The problem
Examine each line of the data. Copy those that contain the string "item".

(Beginning of Data records)

(* ===================================================================== *)
(** * Properties *)
(* ===================================================================== *)

(** ** Arrays *)

Lemma findIndex_none {A : Type} (p : A -> bool) (l : list A) :
  findIndex p l = None <-> forallb (fun a => negb (p a)) l = true.
Proof.
  induction l as [|a l IH]; simpl.
  - split; reflexivity.
  - destruct (p a); simpl.
    + split; discriminate.
    + destruct (findIndex p l).
      * split; [discriminate|]. intro H. apply IH in H. discriminate.
      * split; [intros _; apply IH; reflexivity | reflexivity].
Qed.

Lemma findIndex_some {A : Type} (p : A -> bool) (l : list A) (i : nat) :
  findIndex p l = Some i <->
  (exists a, nth_error l i = Some a /\ p a = true) /\
  (forall j b, (j < i)%nat -> nth_error l j = Some b -> p b = false).
Proof.
  revert i. induction l as [|a l IH]; intro i; simpl.
  - split; [discriminate|]. intros [[b [Hb _]] _]. destruct i; discriminate.
  - destruct (p a) eqn:Hpa.
    + split.
      * intro H. injection H as <-. split.
        -- exists a. split; [reflexivity | exact Hpa].
        -- intros j b Hj. lia.
      * intros [[b [Hb Hpb]] Hmin]. destruct i as [|i]; [reflexivity|].
        specialize (Hmin O a (Nat.lt_0_succ i) eq_refl). congruence.
    + destruct (findIndex p l) as [k|] eqn:Hk.
      * split.
        -- intro H. injection H as <-.
           destruct (proj1 (IH k) eq_refl) as [Hex Hmin]. split.
           ++ exact Hex.
           ++ intros [|j] b Hj Hb; simpl in Hb.
              ** injection Hb as <-. exact Hpa.
              ** apply (Hmin j b); [lia | exact Hb].
        -- intros [[b [Hb Hpb]] Hmin]. destruct i as [|i]; simpl in Hb.
           ++ injection Hb as <-. congruence.
           ++ f_equal. assert (Hi : Some k = Some i); [|congruence].
              apply IH. split.
              ** exists b. split; assumption.
              ** intros j c Hj Hc. apply (Hmin (S j) c); [lia | exact Hc].
      * split; [discriminate|].
        intros [[b [Hb Hpb]] Hmin]. destruct i as [|i]; simpl in Hb.
        -- injection Hb as <-. congruence.
        -- assert (Hi : @None nat = Some i); [|discriminate].
           apply IH. split.
           ++ exists b. split; assumption.
           ++ intros j c Hj Hc. apply (Hmin (S j) c); [lia | exact Hc].
Qed.

Lemma setAt_length {A : Type} (i : nat) (v : A) (l : list A) :
  List.length (setAt i v l) = List.length l.
Proof.
  revert i. induction l as [|a l IH]; intros [|i]; simpl; try reflexivity.
  now rewrite IH.
Qed.

Lemma setAt_split {A : Type} (i : nat) (v : A) (l : list A) :
  (i < List.length l)%nat -> setAt i v l = firstn i l ++ v :: skipn (S i) l.
Proof.
  revert i. induction l as [|a l IH]; intros [|i] Hi; simpl in *; try lia.
  - reflexivity.
  - f_equal. apply IH. lia.
Qed.

Lemma fill_length {A : Type} (v : A) (l : list A) :
  List.length (fill v l) = List.length l.
Proof. apply length_map. Qed.

Lemma filter_full {A : Type} (p : A -> bool) (l : list A) :
  List.length (filter p l) = List.length l -> forallb p l = true.
Proof.
  induction l as [|a l IH]; simpl; [reflexivity|].
  pose proof (filter_length_le p l) as Hle.
  destruct (p a); simpl; intro H.
  - apply IH. lia.
  - lia.
Qed.

Lemma forallb_congr {A : Type} (p q : A -> bool) (l : list A) :
  (forall a, p a = q a) -> forallb p l = forallb q l.
Proof.
  intro H. induction l as [|a l IH]; simpl; [reflexivity|].
  now rewrite H, IH.
Qed.

(** ** Ship: cargo *)

Lemma isNull_isSlot (item : option OrbType) : Ship.isNull item = negb (Ship.isSlot item).
Proof. destruct item; reflexivity. Qed.

Lemma count_le_slots (c : list (option OrbType)) :
  (List.length (filter Ship.isSlot c) <= List.length c)%nat.
Proof. apply filter_length_le. Qed.

Lemma count_setAt_null (c : list (option OrbType)) (i : nat) (o : OrbType) :
  nth_error c i = Some None ->
  List.length (filter Ship.isSlot (setAt i (Some o) c)) =
  S (List.length (filter Ship.isSlot c)).
Proof.
  revert i. induction c as [|a c IH]; intros [|i] H; simpl in *; try discriminate.
  - injection H as ->. reflexivity.
  - destruct (Ship.isSlot a); simpl; rewrite (IH i H); reflexivity.
Qed.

(End of Data records)

Response to the exercise
Lemma isNull_isSlot (item : option OrbType) : Ship.isNull item = negb (Ship.isSlot item).
Proof. destruct item; reflexivity. Qed.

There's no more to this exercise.